GW Pharmaceuticals (NASDAQ:GWPH) is developing marijuana-based medicine for epilepsy, and following positive results in multiple epilepsy trials last year, the company's shares have surged higher. With share prices near 52-week highs and a market cap of more than $3 billion, investors are right to wonder if there's more room left to climb.
There are 3 million Americans and 65 million globally struggling with epilepsy, and while anti-epileptics help reduce seizures for many patients, a significant proportion of patients fail to respond adequately to them.
Currently, GW Pharmaceuticals hopes to provide a new treatment option to patients diagnosed with rare forms of childhood onset epilepsy. Specifically, the company has been evaluating Epidiolex in patients with Dravet syndrome and Lennox-Gastaut syndrome.
Epidiolex is purified cannabidiol, or CBD, a non-psychoactive chemical cannabinoid found in marijuana. Last year, GW Pharmaceuticals management released data from three separate trials demonstrating that using Epidiolex in Dravet syndrome and Lennox-Gastaut syndrome can reduce monthly seizure rates by 40% from baseline. Epidiolex was also found to be well-tolerated.
The findings are especially intriguing because patients participating in GW Pharmaceutical's Epidiolex trials had previously tried and failed many other medicines. For example, patients in one of the Lennox-Gastaut trials had previously been treated with a median six prior therapies before trying Epidiolex.
Clearly, treating patients diagnosed with these two forms of epilepsy is tough, but these patients may not be the only ones who might benefit from Epidiolex.
According to GW Pharmaceuticals, roughly one-third of the 470,000 patients with childhood epilepsy are inadequately treated by existing medications. Given the 200,000 new cases of epilepsy diagnosed and the tens of thousands of patient deaths annually because of seizure related conditions, there's a big unmet need for new, more effective therapies.
Building a moat
Using CBD to reduce the number of seizures in epilepsy isn't new, but until now, patients have based their use of high CBD marijuana strains, such as Charlotte's Web, on anecdotal evidence.
Now that GW Pharmaceuticals appears to have scientific proof backing up the use of CBD in epilepsy, the company plans to file for FDA approval of Epidiolex this year. Assuming that the FDA reviews that application within its normal timeline, that could mean Epidiolex becomes commercially available in 2018.
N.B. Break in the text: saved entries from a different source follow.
(* ===== verification/Totality.v ===== *)
(** * Sequences of kernel operations

    The public mutators of [TableauKernel] as data, executed one after another.
    Every reachable kernel is well formed, and a handle is never issued twice,
    whatever was retired, backtracked or rolled back in between. *)

From S2P Require Import Prelude Order Errors Model Queue Store Kernel KernelBase Arena Facts FactOps StateInv NodeOps Merge Prune KernelInv.
Import Kernel.

Inductive operation :=
| OpBegin
| OpCreateNode (kind : NodeKind) (parent : option NodeHandle) (named : bool) (sid nominal tag : option N)
| OpRetireNode (h : NodeHandle)
| OpAddFact (pid : N) (args : list NodeHandle) (dep : DependencySet) (is_core : bool) (p : option N)
| OpDeactivateFact (rid : N)
| OpPrepareNextDelta
| OpAddDisjunction (ids : list N) (dep : DependencySet)
| OpStrengthenDisjunction (did : N) (dep : DependencySet)
| OpTakeDisjunction
| OpInstallClash (kind : string) (dep : DependencySet) (participants : list N) (p : option N)
| OpPushBranch (kind : string) (alts : list N) (sid : N) (base : DependencySet)
| OpBacktrackTo (lvl : N)
| OpAdvanceBranch (lvl : N) (learned : DependencySet)
| OpReset
| OpSetBlocked (h : NodeHandle) (blocker : option NodeHandle) (directly : bool)
| OpMarkExistential (h : NodeHandle) (eid : N) (pending : bool)
| OpMerge (left right : NodeHandle) (dep : DependencySet)
| OpPrune (root : NodeHandle)
| OpEnqueueInteger (queue : string) (value : N) (priority : list Z)
| OpEnqueueNode (queue : string) (value : NodeHandle) (priority : list Z)
| OpTakeInteger (queue : string)
| OpTakeExistential
| OpSetReuseNode (filler : N) (h : NodeHandle)
| OpRemoveReuseNode (filler : N)
| OpSetReuseDisabled (pid : N) (disabled : bool)
| OpPushReuseBranch (root : NodeHandle) (pid : N) (sups : list DependencySet) (base : DependencySet)
| OpRemoveReuseBranch (lvl : N).

(** Runs an operation; the result is the list of node handles it issued. *)
Definition quiet {A} (m : K A) : K (list NodeHandle) := _ ← m; mret [].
So far, GW Pharmaceuticals has been mum on what it expects to charge for Epidiolex, but existing anti-epileptic medicines can cost patients thousands of dollars per year, and since there are 30,000 Lennox-Gastaut syndrome patients in the U.S. alone, similar pricing would suggest Epidiolex has nine figure sales potential.
Patients substituting heavy CBD strains purchased at medical marijuana dispensaries for Epidiolex, however, could crimp Epidiolex's sales potential. That competitive threat may not be lost on GW Pharmaceuticals' management, because according to Leafly, GW Pharmaceuticals supports bills in at least two states that could limit the availability of CBD that's not "FDA approved." Leafly reports GW Pharmaceuticals has retained lobbyists in nine state capitals, a move that could indicate the company wants to establish a legislative moat around Epidiolex to maximize its prescription volume and sales.
GW Pharmaceuticals is getting its pre-commercialization ducks-in-a-row, and part of that process includes making sure that Epidiolex has a clear pathway from prescription to patients.
Understandably, the company wants to ensure that its trial results only lead to Epidiolex's use, not the use of other CBD alternatives. If GW Pharmaceuticals can limit competition from other CBD options, then Epidiolex has a better shot at justifying the company's significant spending on its development.
There's a big unmet need in this indication, and while there's no guarantee that the FDA will approve Epidiolex, I think there's a good shot at it happening. If so, then a nationwide roll-out of it could lead to hundreds of millions of dollars in sales, and trials to expand its use in other types of epilepsy could propel it to billion dollar blockbuster status. In that scenario, then it would seem that GW Pharmaceuticals' shares could still head higher, especially if lobbying successfully limits competition from CBD heavy strains that don't have the FDA seal of approval.